Dynamo contro Dynamo: la guerra fredda del calcio nella DDR
Giu 8, 2025

Tra campi, potere e passione. Dresda, un qualsiasi inverno degli anni ‘80. Il cielo è basso e grigio, la nebbia avvolge il Rudolf-Harbig-Stadion come un mantello. I tamburi battono lenti, quasi a scandire una marcia. In campo, però, non c’è nulla di lento: c’è tensione, muscoli tesi, occhi stretti e un odio silenzioso che si taglia con il coltello. È il giorno della sfida più sentita della Oberliga, il campionato della DDR: Dynamo Dresda contro Dynamo Berlino.

La Dynamo Dresda nel 1982

Due nomi identici, un’anima divisa. Entrambe le squadre portano lo stemma della “SG Dynamo”, la polisportiva legata alla polizia e alla Stasi. Ma se Dresda era la figlia del popolo, con radici profonde nell’Est operaio e nei quartieri popolari, Berlino Est era la prediletta del potere, l’arma sportiva di Erich Mielke, onnipotente capo della Stasi. Il calcio non era solo sport: era politica, propaganda, potere.

La “rosa” della Dynamo Berlino nel 1985

Un derby che derby non era. Non si trattava di una rivalità cittadina. Non era un classico derby, ma aveva la carica di una guerra civile: la DDR contro sé stessa. Da una parte, i gialloneri di Dresda, amati in tutta la Sassonia, seguiti da tifosi fieri e rumorosi. Dall’altra, i rosso-granata di Berlino, sostenuti artificialmente dal regime, spesso accusati (non a torto) di vincere con l’aiuto degli arbitri e dei “consigli” della Stasi.

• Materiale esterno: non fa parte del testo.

(** ** The invariant *)

Definition begun (w : World) (id : sid) : Prop := ∃ p, p ∈ wd_hist w ∧ (pr_entry p).1 = id.
Definition processed (w : World) (id : sid) : Prop := ∃ p, p ∈ wd_hist w ∧ (pr_entry p).1 = id ∧ pr_done p = true.
Definition evicted (w : World) (id : sid) : Prop := id ∈ wd_evicted w.
Definition added (w : World) (id : sid) : Prop := id_in id (wd_added w).
Definition delivered (w : World) (id : sid) : Prop := ∃ g, x_group (wd_stream w) = Some g ∧ sid_le id (g_last g).
(** In the stream and either unknown to the group or pending. *)
Definition waiting (w : World) (id : sid) : Prop :=
  id_in id (x_entries (wd_stream w)) ∧ (undelivered id (wd_stream w) ∨ is_pending id (wd_stream w)).

(** A processing was not skipped, and when it came to its end the report of a known
    site has been recorded, or its lease belongs to another namespace. *)
Definition settled (p : Processing) : Prop :=
  unskipped (pr_log p) ∧
  ∀ ev site, (pr_entry p).2 = Some ev → event_site (pr_worker p) ev = Some site → ct_NamespaceID site = ev_NamespaceID ev →
    w_rec (pr_worker p) = true → pr_done p = true →
    records (pr_log p) = 1%nat ∨ ∃ li, log_load (Some (Some li)) ∈ pr_log p ∧ li_namespaceID li ≠ ev_NamespaceID ev.
(** The first processing of every entry. *)
Definition firsts_settled (hist : list Processing) : Prop :=
  ∀ h1 p h2, hist = h1 ++ p :: h2 → (∀ q, q ∈ h1 → (pr_entry q).1 ≠ (pr_entry p).1) → settled p.

Section invariant.
Variables (shard : Z) (lossy : bool).

Record order_ok (w : World) : Prop := {
  oo_closed : ∀ id id', begun w id → added w id' → sid_lt id' id → begun w id' ∨ evicted w id';
  oo_delivered : ∀ id, begun w id → delivered w id;
  oo_ckpt : ∀ k c, ckpt (wd_sites w) k shard = Some c → begun w c;
  oo_settled : firsts_settled (wd_hist w);
}.
Record world_ok (w : World) : Prop := {
  ok_wf : stream_wf (wd_stream w);
  ok_entries : ∀ e, e ∈ x_entries (wd_stream w) → e ∈ wd_added w;
  ok_added : ∀ id, added w id → stream_id id ∧ sid_le id (x_top (wd_stream w));
  ok_begun : ∀ id, begun w id → added w id;
  ok_pending : ∀ id, is_pending id (wd_stream w) → added w id;
  ok_evicted : ∀ id, evicted w id → added w id ∧ ∀ e, e ∈ x_entries (wd_stream w) → sid_lt id e.1;
  ok_kept : ∀ id, added w id → waiting w id ∨ processed w id ∨ evicted w id;
  ok_order : lossy = false → order_ok w;
}.

Lemma processed_begun w id : processed w id → begun w id.
Proof. intros (p & Hp & E & _). by exists p. Qed.
(* ===== verification/WorkerOwner.v ===== *)
(** * The ownership of shards

    internal/worker/ownership.go, registry.lua and internal/store/redis/lock.go: the
    instances of the worker register with heartbeats, divide the shards of the report
    stream among them by locks that expire, and run a consumer for every shard they
    own.  The loop of an instance is a program of calls; the goroutines that wait for
    a consumer to stop, the consumers and the clock take steps in between.  The
    theorems show that two consumers of a shard run at the same time only when the
    lock of one was not renewed for longer than its time to live, and that two rounds
    of heartbeats of the live instances leave every shard owned and balanced. *)

From S2P Require Import Prelude GoStrings GoFloat PolicyBase PolicySignal GoTime LuaCommon PolicyAction PolicyRotation PolicySeverity PolicyEvaluate PolicyResolve Breaker IdGen.
From S2P Require Import ActionExec Effects.

Local Open Scope Z_scope.
Local Open Scope prog_scope.

(** ** Locks and the registry *)

(** The holder of a lock and when it expires; a key is gone once its expiry is past. *)
Abbreviation Locks := (gmap Z (string * Z)).
Definition lock_live (now : Z) (l : string * Z) : bool := now <=? l.2.
Definition held (locks : Locks) (now shard : Z) : option string :=
  match locks !! shard with Some l => if lock_live now l then Some l.1 else None | None => None end.

Definition lockArgs (owner : string) (ttl : Z) : option Z :=
  let ms := std_ms ttl in if String.eqb owner "" || (ms <? 1) then None else Some ms.

(** The scripts of the locks, run at the time [now] of the server. *)
Definition TryLock (now ms shard : Z) (owner : string) (locks : Locks) : bool * Locks :=
  match held locks now shard with Some _ => (false, locks) | None => (true, <[shard := (owner, now + ms)]> locks) end.
Definition RefreshLock (now ms shard : Z) (owner : string) (locks : Locks) : bool * Locks :=
  if decide (held locks now shard = Some owner) then (true, <[shard := (owner, now + ms)]> locks) else (false, locks).
Definition Unlock (now shard : Z) (owner : string) (locks : Locks) : Locks :=
  if decide (held locks now shard = Some owner) then delete shard locks else locks.

(** registry.lua: heartbeats by instance.  The caller sorts the live members. *)
Definition registry_lua (beat : bool) (id : string) (window now : Z) (reg : gmap string Z) : list string * gmap string Z :=
  let cutoff := now - window in
  let reg := if beat then filter (λ m, cutoff ≤ m.2) (<[id := now]> reg) else reg in
  ((map_to_list (filter (λ m, cutoff ≤ m.2) reg)).*1, reg).

(** ** Instances *)

Inductive shardPhase := phaseOwned | phaseReleasing | phaseLost.
#[export] Instance shardPhase_eq_dec : EqDecision shardPhase.
Proof. solve_decision. Defined.

(** [done] is whether the consumer has stopped; [sh_shard] is the shard it consumes. *)
Record shardState := { sh_phase : shardPhase; sh_cancelled : bool; sh_done : bool; sh_lastRefresh : Z; sh_shard : Z }.
#[export] Instance shardState_eq_dec : EqDecision shardState.
Proof. solve_decision. Defined.
Definition set_phase (p : shardPhase) (st : shardState) : shardState :=
  {| sh_phase := p; sh_cancelled := true; sh_done := sh_done st; sh_lastRefresh := sh_lastRefresh st; sh_shard := sh_shard st |}.
Definition touch (now : Z) (st : shardState) : shardState :=
  {| sh_phase := sh_phase st; sh_cancelled := sh_cancelled st; sh_done := sh_done st; sh_lastRefresh := now; sh_shard := sh_shard st |}.
Definition stop (st : shardState) : shardState :=
  {| sh_phase := sh_phase st; sh_cancelled := sh_cancelled st; sh_done := true; sh_lastRefresh := sh_lastRefresh st; sh_shard := sh_shard st |}.

(** The goroutines that wait for a consumer: [t_release] unlocks and forgets the shard
    then, [t_forget] only forgets it. *)
Inductive Task := t_release (shard : Z) (a : nat) | t_forget (shard : Z) (a : nat).
#[export] Instance Task_eq_dec : EqDecision Task.
Proof. solve_decision. Defined.

(** A running process: the objects of its shards by address, the table of shards, the
    goroutines, whether its context is cancelled, and whether it shuts down. *)
Record Inst := {
  in_heap : list shardState; in_shards : gmap Z nat; in_tasks : list Task; in_ctx : bool; in_closing : bool;
}.
Definition new_inst : Inst := {| in_heap := []; in_shards := ∅; in_tasks := []; in_ctx := false; in_closing := false |}.
Definition on_heap (a : nat) (f : shardState → shardState) (w : Inst) : Inst :=
  {| in_heap := alter f a (in_heap w); in_shards := in_shards w; in_tasks := in_tasks w; in_ctx := in_ctx w; in_closing := in_closing w |}.
Definition on_table (f : gmap Z nat → gmap Z nat) (w : Inst) : Inst :=
  {| in_heap := in_heap w; in_shards := f (in_shards w); in_tasks := in_tasks w; in_ctx := in_ctx w; in_closing := in_closing w |}.
Definition on_tasks (f : list Task → list Task) (w : Inst) : Inst :=
  {| in_heap := in_heap w; in_shards := in_shards w; in_tasks := f (in_tasks w); in_ctx := in_ctx w; in_closing := in_closing w |}.

(** The instances on one Redis.  [cl_granted] notes for the specification when the last
    successful lock call of an instance ran on a shard. *)
Record Cluster := {
  cl_now : Z; cl_registry : gmap string Z; cl_locks : Locks; cl_insts : gmap string Inst; cl_granted : gmap (string * Z) Z;
}.
Definition inst_at (cl : Cluster) (i : string) : Inst := default new_inst (cl_insts cl !! i).
Definition on_inst (i : string) (f : Inst → Inst) (cl : Cluster) : Cluster :=
  {| cl_now := cl_now cl; cl_registry := cl_registry cl; cl_locks := cl_locks cl; cl_insts := alter f i (cl_insts cl); cl_granted := cl_granted cl |}.

(** [startShard]: the consumer starts. *)
Definition startShard (now shard : Z) (w : Inst) : Inst :=
  {| in_heap := in_heap w ++ [{| sh_phase := phaseOwned; sh_cancelled := false; sh_done := false; sh_lastRefresh := now; sh_shard := shard |}];
     in_shards := <[shard := length (in_heap w)]> (in_shards w); in_tasks := in_tasks w; in_ctx := in_ctx w; in_closing := in_closing w |}.
Definition phase_of (w : Inst) (a : nat) : option shardPhase := sh_phase <$> in_heap w !! a.
Definition releaseShard (shard : Z) (w : Inst) : Inst :=
  match in_shards w !! shard with
  | Some a =>
      if decide (phase_of w a = Some phaseOwned) then on_tasks (λ ts, ts ++ [t_release shard a]) (on_heap a (set_phase phaseReleasing) w) else w
  | None => w
  end.
Definition loseShard (shard : Z) (a : nat) (w : Inst) : Inst :=
  if decide (in_shards w !! shard = Some a ∧ phase_of w a = Some phaseOwned)
  then on_tasks (λ ts, ts ++ [t_forget shard a]) (on_heap a (set_phase phaseLost) w) else w.
Definition forgetShard (shard : Z) (a : nat) (w : Inst) : Inst :=
  if decide (in_shards w !! shard = Some a) then on_table (delete shard) w else w.

(** ** The program of an instance *)

Record OwnerConfig := {
  oc_ReportShards : Z; oc_LiveWindow : Z; oc_OwnerTTL : Z; oc_OwnerRefresh : Z;
}.

(** What wakes the loop. *)
Inductive Wake := wake_done | wake_heartbeat | wake_refresh | wake_pending.

(** Calls of Redis answer [None] on an error. The others are the critical sections on
    the table and what else the loop asks for. *)
Inductive ocmd : Type → Type :=
| o_err : ocmd bool
| o_now : ocmd Z
| o_wake : ocmd Wake
| o_registry (beat : bool) : ocmd (option (list string))
| o_table : ocmd (list (Z * nat * shardState))
| o_try (shard : Z) : ocmd (option bool)
| o_refresh (shard : Z) : ocmd (option bool)
| o_unlock (shard : Z) : ocmd (option unit)
| o_start (shard : Z) : ocmd unit
| o_release (shard : Z) : ocmd unit
| o_lose (shard : Z) (a : nat) : ocmd unit
| o_touch (a : nat) : ocmd unit
| o_close : ocmd (list (Z * nat))
| o_cancel (a : nat) : ocmd unit
| o_wait (a : nat) : ocmd bool
| o_bgwait : ocmd unit
| o_phase (a : nat) : ocmd shardPhase
| o_forget (shard : Z) (a : nat) : ocmd unit
| o_leave : ocmd (option unit).

Section program.
Variables (cfg : OwnerConfig) (id : string).

Definition registry (beat : bool) : prog ocmd (option (list string)) :=
  r <- call (o_registry beat) ;; Ret (SortFunc string_compare <$> r).

(** index and number of the live members *)
Definition index_of (live : list string) : option nat := fst <$> list_find (λ j, j = id) live.
Definition Membership : prog ocmd (option (option nat * nat)) :=
  r <- registry false ;; Ret ((λ live, (index_of live, length live)) <$> r).

Definition acquireShard (shard : Z) : prog ocmd (option bool) :=
  r <- call (o_try shard) ;;
  match r with
  | Some false => call (o_refresh shard)
  | _ => Ret r
  end.

Fixpoint release_all (shards : list Z) : prog ocmd unit :=
  match shards with [] => Ret tt | s :: shards => call (o_release s) ;; release_all shards end.

(** The loop over [k] from [ReportShards - left] on. *)
Fixpoint acquire_loop (left : nat) (start : Z) (busy : list Z) (need : Z) : prog ocmd unit :=
  match left with
  | O => Ret tt
  | S rest =>
      if need <=? 0 then Ret tt
      else
        err <- call o_err ;;
        if err : bool then Ret tt
        else
          let s := (start + (oc_ReportShards cfg - Z.of_nat left)) mod oc_ReportShards cfg in
          if decide (s ∈ busy) then acquire_loop rest start busy need
          else
            r <- acquireShard s ;;
            match r with
            | None => Ret tt
            | Some true => call (o_start s) ;; acquire_loop rest start busy (need - 1)
            | Some false => acquire_loop rest start busy need
            end
  end.

(** The position of the instance and the number of members, itself included. *)
Definition place (live : list string) : Z * Z :=
  match index_of live with
  | Some pos => (Z.of_nat pos, Z.of_nat (length live))
  | None => (Z.of_nat (length live), Z.of_nat (length live) + 1)
  end.
Definition target (n : Z) : Z := (oc_ReportShards cfg + n - 1) / n.

Definition rebalance (live : list string) : prog ocmd unit :=
  let '(pos, n) := place live in
  let target := target n in
  tbl <- call o_table ;;
  let busy := (λ x : Z * nat * shardState, x.1.1) <$> tbl in
  let owned := merge_sort Z.le ((λ x : Z * nat * shardState, x.1.1) <$> filter (λ x : Z * nat * shardState, sh_phase x.2 = phaseOwned) tbl) in
  let have := Z.of_nat (length owned) in
  if have >? target then release_all (drop (Z.to_nat target) owned)
  else if have <? target then acquire_loop (Z.to_nat (oc_ReportShards cfg)) (pos * oc_ReportShards cfg / n) busy (target - have)
  else Ret tt.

Il potentissimo Erich Mielke, capo della Stasi e tifoso e “protettore” della Dynamo Berlino

Tra il 1979 e il 1988, Dynamo Berlino vinse dieci titoli consecutivi. Una striscia sospetta. Troppo regolare. Troppo “perfetta”. Nel 1978 la Dynamo Dresda aveva vinto il titolo, a Mielke non era andato giù. Grugnì livoroso: “Godetevelo pure, perché sarà l’ultimo”.

Dresda, che negli anni ‘70 era stata regina con i suoi campioni popolari come Hans-Jürgen Kreische e Dixi Dörner, si ritrovava a rincorrere, spesso tra polemiche e decisioni arbitrali dubbie.

Un fotogramma delle tante sfide tra le due Dynamo della DDR

Il 1986 fu l’anno dell’apice della spudoratezza dei berlinesi. Dresda sino alla fine del girone d’andata riuscì a conservare le speranze scudetto, poi calò. Il Lokomotive Lipsia arrivò secondo con due punti di distacco dalla Dynamo Berlino. Il 22 marzo c’era stato lo scontro diretto: i berlinesi stavano perdendo per via del gol di Olaf Marschall, ma pareggiarono con un calcio di rigore ottenuto a tempo di recupero abbondantemente scaduto. Montò la protesta in tutta la Germania dell’Est. Il regime aveva fatto la sua parte.


Ma in campo non c’erano solo calciatori. C’erano storie. C’erano uomini che sapevano di essere pedine. Alcuni, come il portiere Jens Ramme di Dresda, confessarono anni dopo le pressioni subite. Altri rimasero zitti, prigionieri di una maglia pesante come una divisa.

Una fase di gioco del controverso incontro tra Lokomotive Lipsia e DYnamo Berlino del 22 marzo 1986, il cui risultato (1-1 con la Dynamo Berlino che segnò un rigore concesso a tempo già scaduto) risulterà determinante per il verdetto finale del campionato



Ogni Dynamo-Berlino contro Dynamo-Dresda era un atto teatrale di un dramma più grande: la frattura tra consenso e imposizione, tra il tifo spontaneo e il potere costruito a tavolino.

Con la caduta della DDR nel 1989, tutto cambiò. La Dynamo Berlino, privata del suo scudo invisibile, sprofondò nelle serie inferiori. La Dynamo Dresda, invece, con l’amore ancora vivo dei suoi tifosi, riuscì ad approdare alla Bundesliga per qualche stagione. E non a caso fu il primo club della DDR a vincere l’Oberliga nel 1990 dopo la caduta del Muro.



Ma ogni volta che le due squadre si incontrano ancora oggi – magari in coppa, magari tra i fantasmi delle categorie minori – quel passato ritorna. Ritorna nei cori, nei ricordi, negli sguardi.

Perché una Dynamo è stata del regime, l’altra del popolo. Ma entrambe sono state l’anima contraddittoria della DDR.